According to Oleh Syniehubov, Kharkiv Regional Governor, ambulance brigades, agricultural workers and other civilians trigger such mines virtually every day.  There have even been cases where mines explode while emergency service specialists are trying to clear an area.  Military engineers presently defuse between 200 and a thousand such mines or other explosive devices every day.

When we drive the enemy out of this or that populated area, we find that they have mined children’s cots in kindergartens. The private sector also remains dangerous. The enemy carries out distance mining or special, by hand.  The occupiers use the most sophisticated means and military equipment which are not picked up by metal detectors”, Syniehub explains. He stresses the need for Ukraine’s international partners to help by providing as much sophisticated anti-mine technology as possible.  This is vital, he says, for the reinstatement of the critical infrastructure that Russia is systematically seeking to destroy.

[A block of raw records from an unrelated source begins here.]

(** C1 (the code departs from it). In CBC or ECB mode [decrypt] does not give
    back what [encrypt] was given: whenever [encrypt] returns for a plain text
    [P], decrypting its cipher text under the same key, mode and padding
    method, with the IV it returned, returns [P] followed by two non-empty
    runs of padding. The assumption is that the backend's decryption undoes
    its encryption. *)
Theorem roundtrip_padded_mode_pads_twice
    (ea : CryptographicAlgorithm) (key : option bytes) (P : bytes)
    (cm : BlockCipherMode) (pm : option PaddingMethod) (rng : Entropy)
    (r : EncryptResult) :
  decrypt_inverts_encrypt backend ->
  cm = CBC \/ cm = ECB ->
  result (encrypt backend (Some ea) key (Some P) (Some cm) pm None) rng = Return r ->
  exists pad1 pad2,
    decrypt backend (Some ea) key (Some (cipher_text r)) (Some cm) pm (iv_nonce r)
    = Return (P ++ pad1 ++ pad2)
    /\ 1 <= len pad1 /\ 1 <= len pad2
    /\ decrypt backend (Some ea) key (Some (cipher_text r)) (Some cm) pm (iv_nonce r)
       <> Return P.
Proof.
  intros Hlaw Hcm Hrun.
  assert (Hpad : is_padded_mode (Some cm) = true).
  { apply is_padded_mode_true. destruct Hcm; subst; auto. }
  unfold encrypt in Hrun.
  destruct (_symmetric_key_algorithms !! ea) as [c|] eqn:Hc; [|discriminate].
  unfold_eng.
  destruct (algorithms.new c key) as [a|] eqn:Ha; simpl in Hrun; [|discriminate].
  rewrite Hpad in Hrun.
  destruct (decide (ea = RC4)) as [->|Hne].
  { rewrite registered_RC4 in Hc. inversion Hc; subst c. simpl in Hrun.
    destruct (handle_symmetric_padding_ARC4 (Some P) pm false) as [e He].
    rewrite He in Hrun. discriminate. }
  pose proof (algorithms_new_cls _ _ _ Ha) as Hcls.
  destruct (registered_modes_padded cm Hcm) as (m & Hm).
  rewrite Hm in Hrun.
  (* the padding method is registered and the class has a block size,
     otherwise the padding step of [encrypt] raises *)
  destruct (pm ≫= (_symmetric_padding_methods !!.)) as [pc|] eqn:Hpm; cycle 1.
  { destruct (handle_symmetric_padding_unsupported c (Some P) pm false Hpm) as [msg Hmsg].
    rewrite Hmsg in Hrun. destruct_outcomes Hrun. }
  destruct pm as [pm|]; [|discriminate]. simpl in Hpm.
  destruct (algorithms.block_size c) as [bs|] eqn:Hbs; cycle 1.
  { assert (Hfail : _handle_symmetric_padding c (Some P) (Some pm) false = Raise e).
    { unfold _handle_symmetric_padding. simpl. by rewrite Hpm, Hbs. }
    rewrite Hfail in Hrun. destruct_outcomes Hrun. }
  destruct (block_size_cases _ _ Hbs) as [_ Hcases].
  assert (Hbb : 0 < bs / 8) by (destruct Hcases as [-> | ->]; reflexivity).
  pose proof (handle_symmetric_padding_pads c bs pm pc P Hbs Hpm) as Hpad1.
  set (pad1 := symmetric_padding._padding pc (pad_size (bs / 8) (len P))) in *.
  set (pad2 := symmetric_padding._padding pc (pad_size (bs / 8) (len (P ++ pad1)))).
  assert (Hl1 : len pad1 = pad_size (bs / 8) (len P))
    by (apply len_padding, pad_size_bounds, Hbb).
  assert (Hl2 : len pad2 = pad_size (bs / 8) (len (P ++ pad1)))
    by (apply len_padding, pad_size_bounds, Hbb).
  pose proof (pad_size_bounds (bs / 8) (len P) Hbb).
  pose proof (pad_size_bounds (bs / 8) (len (P ++ pad1)) Hbb).
  assert (Hgoal :
    decrypt backend (Some ea) key (Some (cipher_text r)) (Some cm) (Some pm) (iv_nonce r)
    = Return (P ++ pad1 ++ pad2)).
  { rewrite Hpad1 in Hrun. rewrite Hcls, Hbs in Hrun. simpl in Hrun.
    destruct (os_urandom_returns (bs / 8) rng ltac:(lia)) as [Hdraw _].
    unfold decrypt. rewrite Hc, Ha. simpl. rewrite decide_False by done.
    rewrite Hm, Hpad.
    destruct (modes.has_initialization_vector m || modes.has_nonce m) eqn:Hattr;
      simpl in Hrun.
    - rewrite Hdraw in Hrun. simpl in Hrun.
      destruct (ciphers.new a _) as [cipher|] eqn:Hcipher; simpl in Hrun; [|discriminate].
      destruct (cipher_encrypt backend cipher _) as [encrypted|] eqn:Henc;
        simpl in Hrun; [|discriminate].
      inversion Hrun; subst r. simpl.
      rewrite Hcipher. simpl. rewrite (Hlaw _ _ _ Henc). simpl.
      rewrite (handle_symmetric_padding_pads c bs pm pc (P ++ pad1) Hbs Hpm).
      by rewrite <- app_assoc.
    - destruct (cipher_encrypt backend _ _) as [encrypted|] eqn:Henc;
        simpl in Hrun; [|discriminate].
      inversion Hrun; subst r. simpl.
      rewrite (Hlaw _ _ _ Henc). simpl.
      rewrite (handle_symmetric_padding_pads c bs pm pc (P ++ pad1) Hbs Hpm).
      by rewrite <- app_assoc. }
  exists pad1, pad2. rewrite Hgoal. repeat split; try lia.
  intros Heq. inversion Heq as [Heq'].
  apply (f_equal len) in Heq'. rewrite !len_app in Heq'. lia.
Qed.

(** With a registered padding method the padding step of an RC4 call in CBC
    or ECB mode reads the block size of the RC4 class, which has none. *)
Lemma encrypt_rc4_padded_mode_registered_padding
    (key pt : option bytes) (a : algorithms.instance) (cm : option BlockCipherMode)
    (pm : PaddingMethod) (pc : symmetric_padding.class) (iv : option bytes)
    (rng : Entropy) :
  algorithms.new algorithms.ARC4 key = Return a ->
  is_padded_mode cm = true ->
  _symmetric_padding_methods !! pm = Some pc ->
  result (encrypt backend (Some RC4) key pt cm (Some pm) iv) rng = Raise AttributeError.
Proof.
  intros Ha Hpad Hpm. unfold encrypt. rewrite registered_RC4. unfold_eng.
  rewrite Ha. simpl. rewrite Hpad.
  unfold _handle_symmetric_padding. simpl. rewrite Hpm. reflexivity.
Qed.


(** Outside CBC and ECB the round trip holds: no padding step is entered on
    either side, and decryption undoes encryption. *)
Theorem roundtrip_unpadded_mode
    (ea : CryptographicAlgorithm) (key : option bytes) (P : bytes)
    (cm : option BlockCipherMode) (pm : option PaddingMethod) (rng : Entropy)
    (r : EncryptResult) :
  decrypt_inverts_encrypt backend ->
  cm <> Some CBC -> cm <> Some ECB ->
  result (encrypt backend (Some ea) key (Some P) cm pm None) rng = Return r ->
  decrypt backend (Some ea) key (Some (cipher_text r)) cm pm (iv_nonce r) = Return P.
Proof.
  intros Hlaw Hcbc Hecb Hrun.
  assert (Hpad : is_padded_mode cm = false) by (by apply is_padded_mode_false).
  unfold encrypt in Hrun. unfold decrypt.
  destruct (_symmetric_key_algorithms !! ea) as [c|] eqn:Hc; [|discriminate].
  unfold_eng.
  destruct (algorithms.new c key) as [a|] eqn:Ha; simpl in Hrun; [|discriminate].
  pose proof (algorithms_new_cls _ _ _ Ha) as Hcls.
  rewrite Hpad in *. simpl.
  destruct (decide (ea = RC4)) as [->|Hne]; simpl in Hrun.
  { destruct (cipher_encrypt backend _ _) as [encrypted|] eqn:Henc;
      simpl in Hrun; [|discriminate].
    inversion Hrun; subst r. simpl. by rewrite (Hlaw _ _ _ Henc). }
  destruct cm as [cm|]; [|discriminate].
  destruct (_modes !! cm) as [m|] eqn:Hm; [|discriminate].
  destruct (modes.has_initialization_vector m || modes.has_nonce m) eqn:Hattr;
    simpl in Hrun.
  - rewrite Hcls in Hrun.
    destruct (algorithms.block_size c) as [bs|] eqn:Hbs; simpl in Hrun; [|discriminate].
    destruct (block_size_cases _ _ Hbs) as [_ Hcases].
    assert (Hn : 0 <= bs / 8) by (destruct Hcases as [-> | ->]; done).
    destruct (os_urandom_returns (bs / 8) rng Hn) as [Hdraw _].
    rewrite Hdraw in Hrun. simpl in Hrun.
    destruct (ciphers.new a _) as [cipher|] eqn:Hcipher; simpl in Hrun; [|discriminate].
    destruct (cipher_encrypt backend cipher _) as [encrypted|] eqn:Henc;
      simpl in Hrun; [|discriminate].
    inversion Hrun; subst r. simpl.
    rewrite Hcipher. simpl. by rewrite (Hlaw _ _ _ Henc).
  - destruct (cipher_encrypt backend _ _) as [encrypted|] eqn:Henc;
      simpl in Hrun; [|discriminate].
    inversion Hrun; subst r. simpl. by rewrite (Hlaw _ _ _ Henc).
Qed.

End CipherPipeline.

(** ** Key pairs *)

Section KeyPairs.

Variable backend : Backend.

(** C4 (the code departs from it for key pairs). [create_asymmetric_key_pair]
    with RSA hands the length to the generator unchecked: whatever the
    length, the outcome is the pair of key dictionaries when the generator
    returns and CryptographicFailure when it raises, so an RSA length the
    generator refuses is never reported as InvalidField. *)
Theorem create_asymmetric_key_pair_rsa (length : Z) (rng : Entropy) :
  result (create_asymmetric_key_pair backend RSA length) rng
  = match result (rsa_generate_der backend 65537 length) rng with
    | Return (private_bytes, public_bytes) =>
        Return ({| value := public_bytes; format := PKCS_1;
                   public_exponent := Some 65537 |},
                {| value := private_bytes; format := PKCS_8;
                   public_exponent := Some 65537 |})
    | Raise _ =>
        Raise (CryptographicFailure
          "An error occurred while generating the RSA key pair. See the server log for more information.")
    end.
Proof.
  unfold create_asymmetric_key_pair, _asymmetric_key_algorithms. simpl.
  rewrite lookup_insert_eq. unfold _create_rsa_key_pair. unfold_eng.
  destruct (rsa_generate_der backend 65537 length rng) as [[[private_bytes public_bytes]|e] rng'];
    reflexivity.
Qed.

(** An algorithm other than RSA is not a registered key-pair algorithm, and
    is reported as InvalidField. *)
Lemma create_asymmetric_key_pair_unsupported (algorithm : CryptographicAlgorithm)
    (length : Z) (rng : Entropy) :
  algorithm <> RSA ->
  exists msg,
    result (create_asymmetric_key_pair backend algorithm length) rng
    = Raise (InvalidField msg).
Proof.
  intros Hne. unfold create_asymmetric_key_pair, _asymmetric_key_algorithms. simpl.
  rewrite lookup_insert_ne by done. rewrite lookup_empty. eexists. reflexivity.
Qed.

End KeyPairs.

(** ** Key derivation *)

Lemma expand_blocks_length (hmac : bytes -> bytes) (info : bytes) (digest_size : Z)
    (rounds : nat) (previous : bytes) (counter : Z) :
  (forall x, len (hmac x) = digest_size) ->
  len (concat (hkdf._expand_blocks hmac info rounds previous counter))
  = Z.of_nat rounds * digest_size.
Proof.
  intros Hsize. revert previous counter.
  induction rounds as [|rounds IH]; intros previous counter; simpl.
  - reflexivity.
  - rewrite len_app, IH, Hsize. lia.
Qed.

Lemma rounds_cover (digest_size length : Z) :
  0 < digest_size -> 0 <= length ->
  length <= Z.of_nat (hkdf._rounds digest_size length) * digest_size.
Proof.
  intros Hd Hl. unfold hkdf._rounds.
  assert (Hq : 0 <= (length + digest_size - 1) / digest_size)
    by (apply Z.div_pos; lia).
  rewrite Z2Nat.id by exact Hq.
  pose proof (Z.div_mod (length + digest_size - 1) digest_size ltac:(lia)) as Hdm.
  pose proof (Z.mod_pos_bound (length + digest_size - 1) digest_size Hd). nia.
Qed.


Section KeyDerivation.

Variable backend : Backend.

(** C7. [derive_key] with method HASH and a registered hash: derivation data
    and key material both given, or neither given, is an InvalidField; exactly
    one of them given returns the digest of that buffer, which has the digest
    size of the hash whatever the requested derivation length. The assumption
    is that the backend's digests have the size the hash class declares. *)
Theorem derive_key_hash
    (derivation_length : Z) (derivation_data key_material : option bytes)
    (ha : HashingAlgorithm) (h : hashes.class) (salt : option bytes)
    (iteration_count : option Z) (ea : option CryptographicAlgorithm)
    (cm : option BlockCipherMode) (pm : option PaddingMethod) (iv : option bytes)
    (rng : Entropy) :
  digest_has_declared_size backend ->
  _encryption_hash_algorithms !! ha = Some h ->
  match derivation_data, key_material with
  | Some _, Some _ | None, None =>
      exists msg,
        result (derive_key backend HASH derivation_length derivation_data key_material
                  (Some ha) salt iteration_count ea cm pm iv) rng
        = Raise (InvalidField msg)
  | Some buffer, None | None, Some buffer =>
      result (derive_key backend HASH derivation_length derivation_data key_material
                (Some ha) salt iteration_count ea cm pm iv) rng
      = Return (hash_digest backend h buffer)
      /\ len (hash_digest backend h buffer) = hashes.digest_size h
  end.
Proof.
  intros Hsize Hh. unfold derive_key. simpl. rewrite Hh.
  destruct derivation_data, key_material; simpl; eauto.
Qed.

As of 18 November, investigators in Kharkiv oblast have found 25 premises which the Russians used to imprison and torture Ukrainian prisoners of war and civilian hostages.  Serhiy Bolvinov, Kharkiv Regional Chief Investigator, says that intensive examination is carried out of each such location with fingerprints and DNA samples taken, and all documents, etc. recovered.  Investigators are also speaking to those who were held prisoner themselves, or who can provide witness testimony.  

A huge number of civilians have disappeared in all areas that were under Russian occupation with some of them abducted and taken to prisons in occupied Crimea or Russia.  In other cases, unfortunately, it is likely that they were killed by the invaders.   The bodies of some of their victims are likely to be among almost 500 bodies exhumed at a mass grave in the forest outside Izium.

There have been other atrocities.  On 25 September, for example, 24 Ukrainian civilians were killed  when a convoy of six cars filled with local residents trying to escape Russian shelling came under attack near the village of Kurylivka in Kharkiv oblast.  The victims included a pregnant woman and 13 children. 

According to Ukraine’s Prosecutor General Andriy Kostin, the bodies have been uncovered of over 700 Ukrainians killed by the invaders while they were occupying liberated parts of the Kharkiv, Kherson and Donetsk oblasts, with almost 90% of them civilians.